(** ** Addresses *)

Lemma validate_email_one_at_witness :
  validate_email (codepoints "user@example.com") = true /\
  count_occ N.eq_dec (codepoints "user@example.com") 64%N = 1%nat.
Proof.
  split; [vm_compute; reflexivity|].
  exact (proj1 (@validate_email_one_at (codepoints "user@example.com")
                  eq_refl)).
Defined.

Lemma validate_email_final_newline_witness :
  Re.fullmatch pattern (codepoints "user@example.com") = true /\
  validate_email (codepoints "user@example.com" ++ [10%N])%list = true /\
  validate_email (codepoints "user@example.com" ++ [10%N; 10%N])%list = false.
Proof.
  split; [vm_compute; reflexivity|].
  exact (proj2 (@validate_email_final_newline (codepoints "user@example.com")
                  eq_refl)).
Defined.

End Runs.
Lemma fetch_openaq_not_an_object_witness :
  status_ok (More.ok_response (JArr [])) ∧
  fetch_openaq Sample.null_frame (Return (More.ok_response (JArr []))) =
  Raise "'list' object has no attribute 'get'".
Proof.
  split; [unfold status_ok; simpl; lia|].
  apply (fetch_openaq_not_an_object Sample.null_frame _ (JArr []));
    [unfold status_ok; simpl; lia|reflexivity|done].
Defined.

Lemma fetch_openaq_results_not_a_list_witness :
  Json.truthy (JStr "none") = true ∧
  ∃ e, fetch_openaq Sample.null_frame
         (Return (More.ok_response (JObj [("results", JStr "none")]))) = Raise e.
Proof.
  split; [reflexivity|].
  apply (fetch_openaq_results_not_a_list Sample.null_frame _
           [("results", JStr "none")] (JStr "none"));
    [unfold status_ok; simpl; lia|reflexivity|reflexivity|reflexivity|done].
Defined.

(** ** The dashboard on any fetch *)

Section dashboard_more.

Abbreviation chars := String.list_ascii_of_string (only parsing).

Lemma truthy_app a b : Str.truthy a = true → Str.truthy (a +:+ b) = true.
Proof. by destruct a. Qed.

Lemma foldl_add_part_head vals ks parts :
  ∃ rest, foldl (add_part vals) parts ks = parts ++ rest.
Proof.
  revert parts. induction ks as [|k ks IH]; intros parts; simpl.
  - exists []. by rewrite app_nil_r.
  - destruct (IH (add_part vals parts k)) as [rest ->]. unfold add_part.
    destruct (vals !! k) as [v|]; [destruct (negb (Float.is_nan v))|]; eauto.
    rewrite <-(assoc_L (++)). eauto.
Qed.

Lemma summary_parts_head df :
  ∃ rest, summary_parts df =
          ("Latest indicative AQI (by PM2.5): " +:+
             indicative_aqi (latest_vals df !! "pm25")) :: rest.
Proof. unfold summary_parts. apply foldl_add_part_head. Qed.

Lemma join_head sep p rest :
  join sep (p :: rest) = p ∨ ∃ tail, join sep (p :: rest) = p +:+ sep +:+ tail.
Proof. destruct rest; simpl; eauto. Qed.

● ● ● ● ●

• [TASK TO COMPLETE] For the records above, state the number of lines holding the string "Return", without further comment.

• [TASK RESULT] 2